4 Narration  et  temps  :  entre  ordre  et  désordre

4.2 Manipulations  temporelles

4.2.1 Une  chronologie  fluctuante

Bien que les récits soient globalement chronologiques, il existe de nombreux exemples de retour en arrière ou d’anticipation, qui menacent quelque peu la linéarité du récit. Dans The Cider House Rules et A Widow for One Year, les analepses et prolepses sont internes à la diégèse, c’est-à-dire que le narrateur procède dans son récit à une rupture de la chronologie de l’histoire en faisant le choix d’organiser les événements à sa guise. Il manifeste ainsi sa présence dans les romans et son autorité sur les faits qu’il relate. A Prayer for Owen Meany contient également de telles ruptures chronologiques mais les « anachronies » les plus probantes sont les prolepses dues à l’oscillation entre diégèse et narration, entre les années 1950-1960 et les années 1980, entre la guerre du Vietnam et l’Administration Reagan.

Les trois romans proposent donc une image quelque peu anamorphosée de la chronologie des événements qui n’en reste pas moins cohérente car elle conserve l’apparence d’une progression ordonnée entre un début et une fin, où bornes temporelles et bornes du roman coïncident. En effet, le début et la fin de l’histoire correspondent à ceux du roman. Mais entre ces deux extrémités, les oscillations entre présent, passé et

futur foisonnent, et ce dès les premières pages des romans. Ainsi, nous retrouvons ce type de phénomène dans The Cider House Rules et A Prayer for Owen Meany où une analepse apparaît juste après l’incipit. Alors que les six premiers paragraphes de The Cider House Rules introduisent l’histoire de l’orphelinat de St Cloud’s et de ses habitants dans les années « 192- »301, le récit débute réellement par l’histoire de cette bourgade du Maine depuis le dix-neuvième siècle : « St. Cloud’s, Maine—the town— had been a logging camp for most of the nineteenth century. »302 Ce retour en arrière permet au narrateur d’expliciter les conditions très particulières de vie dans cette partie des Etats-Unis, où la rigueur météorologique va de pair avec la dureté des activités d’abattage des arbres.

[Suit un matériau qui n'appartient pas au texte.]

Lemma nreach_ok s0 css c : creach (nstart ops role pool s0 css) c →
  ∃ x, rg_ok (winv rx_head rx_tail rx_ready rx_lit w) rely client_end x c ∧ ∀ t, c.2 !! t = None → t ∉ wk_owing x.
Proof using EL Hrho Hw Hothers.
  intros Hreach. pose proof (creach_length _ _ Hreach) as Hlen.
  eapply (rg_sound (winv rx_head rx_tail rx_ready rx_lit w) rely) with (Q := client_end) (g := mkWk (rx_head s0.1) ∅ false) in Hreach
    as (x & Hx & Hlook); [|apply rely_of_refl|apply rely_of_trans|intros; apply client_end_stable|].
  - exists x. split; [done|]. intros t Ht. destruct (Hlook t) as [HR _]; [apply lookup_ge_None_2; rewrite <- Hlen; by apply lookup_ge_None_1|].
    assert (Ho : owes t false x). { eapply owes_stable; [exact HR|]. by apply bool_decide_false, not_elem_of_empty. } unfold owes in Ho. by bools.
  - split; [split; cbn; [done|set_solver|done]|]. intros t p Hp. cbn in Hp. apply list_lookup_imap_Some in Hp as (cs & _ & ->).
    unfold client_end. destruct (decide (t = w)) as [->|Hne]; [by apply nclient_sleeps|].
    apply nclient_spec; [done|]. exists false. split; [|done]. unfold owes. cbn. by apply bool_decide_false, not_elem_of_empty.
Qed.
End Receiver.

(** C4: no wake-up is lost.  The participant of one role is one task that waits on
    its own event; any number of clients play the other role and ring it.
    In every interleaving, once the clients of the other role have returned and
    were heard, a participant asleep in [Signals::claim] whose event is clear has
    claimed every reservation that was granted in its direction. *)
Theorem claim_wakes {H K} (ops : EventOps K) `{EL : !EventLaws ops} rho w role pool (s0 : Duplex (Token H) * words * (K * K)) css dx W n ps os :
  rho = 0 ∨ rho = 1 → r_index (role w) = rho → (∀ t, t ≠ w → r_index (role t) = 1 - rho) →
  creach (nstart ops role pool s0 css) ((dx, W, n), ps) →
  ps !! w = Some (Ret os) → last os = Some (NWaits true) →
  (∀ t p, t ≠ w → ps !! t = Some p → ∃ os, p = Ret os ∧ heard os = true) →
  ev_readable ops (event_of rho n) = false →
  hf_tail (half_at (split_rx (role w)) dx) = hf_head (half_at (split_rx (role w)) dx).
Proof.
  intros Hrho Hw Hothers Hreach Hsleep Hlast Hdone Hdark. destruct (nreach_ok _ _ Hrho _ _ _ Hw Hothers _ _ _ Hreach) as (x & [HI Hwp] & Hnone).
  pose proof (Hwp _ _ Hsleep) as Hs. change (client_end w w os x) in Hs. unfold client_end in Hs. rewrite decide_True in Hs by done. specialize (Hs Hlast).
  assert (Hempty : wk_owing x = ∅).
  { apply set_eq. intros t. split; [|set_solver]. intros Ht. exfalso. destruct (decide (t = w)) as [->|Hne]; [by destruct HI|].
    destruct (ps !! t) as [p|] eqn:E; [|by apply (Hnone t)]. destruct (Hdone t p Hne E) as (os' & -> & Hh). specialize (Hwp _ _ E).
    change (client_end w t os' x) in Hwp. unfold client_end in Hwp. rewrite decide_False in Hwp by done. destruct Hwp as (b & Ho & Hb).
    rewrite (Hb Hh) in Ho. unfold owes in Ho. by bools. }
  pose proof (wi_wake _ _ _ _ _ _ _ HI Hs) as Hwake. cbn in Hwake. unfold rx_ready, rx_lit in Hwake.
  replace (split_rx (role w)) with (1 - rho) by (unfold split_rx; by rewrite Hw).
  destruct (Z.eqb_spec (rx_tail rho (dx, W)) (rx_head rho (dx, W))) as [E|E]; [done|].
  destruct Hwake as [?|?]; [done|congruence|done].
Qed.

(** ** Runs

    A run in which a receiver is woken, and two schedules that leave a participant
    asleep although what it waits for has happened: both are changes of the shared
    state that nobody announces. *)

From S2P Require Import PoolConc Events.

(** ** A channel of one slot *)

Definition run_role (t : nat) : Role := mkRole (mkChannelId (mkId (mkRegionId 1 2) 0 0 1) 1) 1 2 (if bool_decide (t = 0%nat) then 1 else 0) 1 (7 + Z.of_nat t).
Definition run_geometry : Geometry := mkGeometry (mkLayout 640 64) [mkClass 64 4 320 384].
Definition run_pool (t : nat) : PoolRef := mkPoolRef run_geometry (mkLayoutId (mkRegionId 1 2) 4096) (7 + Z.of_nat t).
Definition run_words : words := [[PoolConc.enc 1 (Local 8); PoolConc.enc 1 (Local 9); 0; 0]].

(** The block a client owns, to be transferred. *)
Definition run_transfer (t : nat) : Transfer Z :=
  let a := mkAllocation 0 (Z.of_nat t - 1) 1 true in mkTransfer a (mkToken (transfer_token (run_pool t) a Sized 77) 5).

Abbreviation run_start := (nstart (eventfd counter_ops) run_role run_pool ((Duplex_blank (V := Token Z) 1, run_words), (0%N, 0%N))).

(** Client 0 receives; the others send. *)
Definition run_of (order : list nat) (css : list (list (ncmd Z))) := sched order (run_start css).

Lemma run_reach order css : creach (run_start css) (run_of order css).
Proof. apply sched_reach. Qed.

(** *** A receiver is woken *)

Definition woken_clients : list (list (ncmd Z)) := [[NClaim 40 3 UseDiscard; NClaim 40 1 UseDiscard]; [NSend (run_transfer 1)]].
Definition woken_order : list nat := replicate 40 1%nat ++ replicate 200 0%nat.

Lemma run_role_others t : t ≠ 0%nat → r_index (run_role t) = 1 - 1.
Proof. intros Ht. unfold run_role. cbn [r_index]. by rewrite bool_decide_false. Qed.

Lemma claim_wakes_witness :
  (run_of woken_order woken_clients).2 = [Ret [NDone; NWaits true]; Ret [NDone]] ∧
  (let dx := (run_of woken_order woken_clients).1.1.1 in hf_tail (half_at 0 dx) = hf_head (half_at 0 dx)).
Proof.
  split; [vm_compute; reflexivity|].
  pose proof (run_reach woken_order woken_clients) as Hr.
  assert (Hp : (run_of woken_order woken_clients).2 = [Ret [NDone; NWaits true]; Ret [NDone]]) by (vm_compute; reflexivity).
  assert (He : ev_readable (eventfd counter_ops) (event_of 1 (run_of woken_order woken_clients).1.2) = false) by (vm_compute; reflexivity).
  destruct (run_of woken_order woken_clients) as [[[dx W] n] ps]. cbn [fst snd] in *. subst ps.
  apply (claim_wakes (eventfd counter_ops) 1 0 run_role run_pool _ _ dx W n _ [NDone; NWaits true] (or_intror eq_refl) eq_refl run_role_others Hr eq_refl eq_refl); [|exact He].
  intros [|[|t]] p Ht Hl; [done|injection Hl as <-; by eexists|done].
Defined.

(** *** A sender is not woken

    The sender reserves the only slot and cancels; the receiver, told of it,
    recycles the slot inside [Signals::claim] and tells nobody. *)

Definition stranded_sender : list (list (ncmd Z)) := [[NClaim 40 3 UseDiscard]; [NReserve 40 0 UseCancel; NReserve 40 3 (UseSend (run_transfer 1))]].
Definition stranded_sender_order : list nat := replicate 100 1%nat ++ replicate 200 0%nat.

(** A cancelled permit strands its sender.  On a channel of one slot a
    sender cancels a permit and asks for another while its peer claims: both end
    up waiting, both events are clear, and yet a reservation would succeed. *)
Theorem cancelled_permit_strands_sender : ∃ s,
  creach (run_start stranded_sender) (s, [Ret [NWaits true]; Ret [NDone; NWaits false]]) ∧ s.2 = (0%N, 0%N) ∧
  (run (on_chan (tx_reserve (run_role 1) (split_tx (run_role 1)))) s).1 = Some (Ok 0%nat).
Proof.
  exists (run_of stranded_sender_order stranded_sender).1. split; [|vm_compute; done].
  replace (_, _) with (run_of stranded_sender_order stranded_sender); [apply run_reach|]. rewrite (surjective_pairing (run_of _ _)) at 1. f_equal; vm_compute; reflexivity.
Qed.

(** *** A receiver does not learn of a close

    A sender between taking the slot and moving the tail keeps the receiver from
    seeing the end; it then finds the direction closed, gives the slot back and
    tells nobody. *)

Definition stranded_receiver : list (list (ncmd Z)) := [[NClaim 40 3 UseDiscard]; [NSend (run_transfer 1)]; [NCloseTx]].
Definition stranded_receiver_order : list nat := replicate 4 1%nat ++ replicate 10 2%nat ++ replicate 200 0%nat ++ replicate 20 1%nat.

(** A refused sender can strand the receiver.  While one client sends and
    another closes the direction and rings, every client can return with the
    receiver still waiting and its event clear, although a claim would answer
    that the direction is closed. *)
Theorem refused_sender_strands_receiver : ∃ s,
  creach (run_start stranded_receiver) (s, [Ret [NWaits true]; Ret [NRefused]; Ret [NDone]]) ∧ s.2 = (0%N, 0%N) ∧
  (run (on_chan (rx_claim (run_role 0) (split_rx (run_role 0)))) s).1 = Some (Err ReceiveClosed).
Proof.
  exists (run_of stranded_receiver_order stranded_receiver).1. split; [|vm_compute; done].
  replace (_, _) with (run_of stranded_receiver_order stranded_receiver); [apply run_reach|]. rewrite (surjective_pairing (run_of _ _)) at 1. f_equal; vm_compute; reflexivity.
Qed.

Le retour en arrière est peut-être encore plus flagrant dans A Prayer for Owen Meany, roman dans lequel l’incipit s’inscrit dans le présent de la narration, en l’occurrence 1987. L’utilisation subite du prétérit, qui débute dès la fin des paragraphes introductifs, manifeste ce « flashback » et indique clairement au lecteur que débute alors le récit rétrospectif de l’histoire de John et d’Owen :

[…] What faith I have I owe to Owen Meany, a boy I grew up with. It is Owen who made me a believer.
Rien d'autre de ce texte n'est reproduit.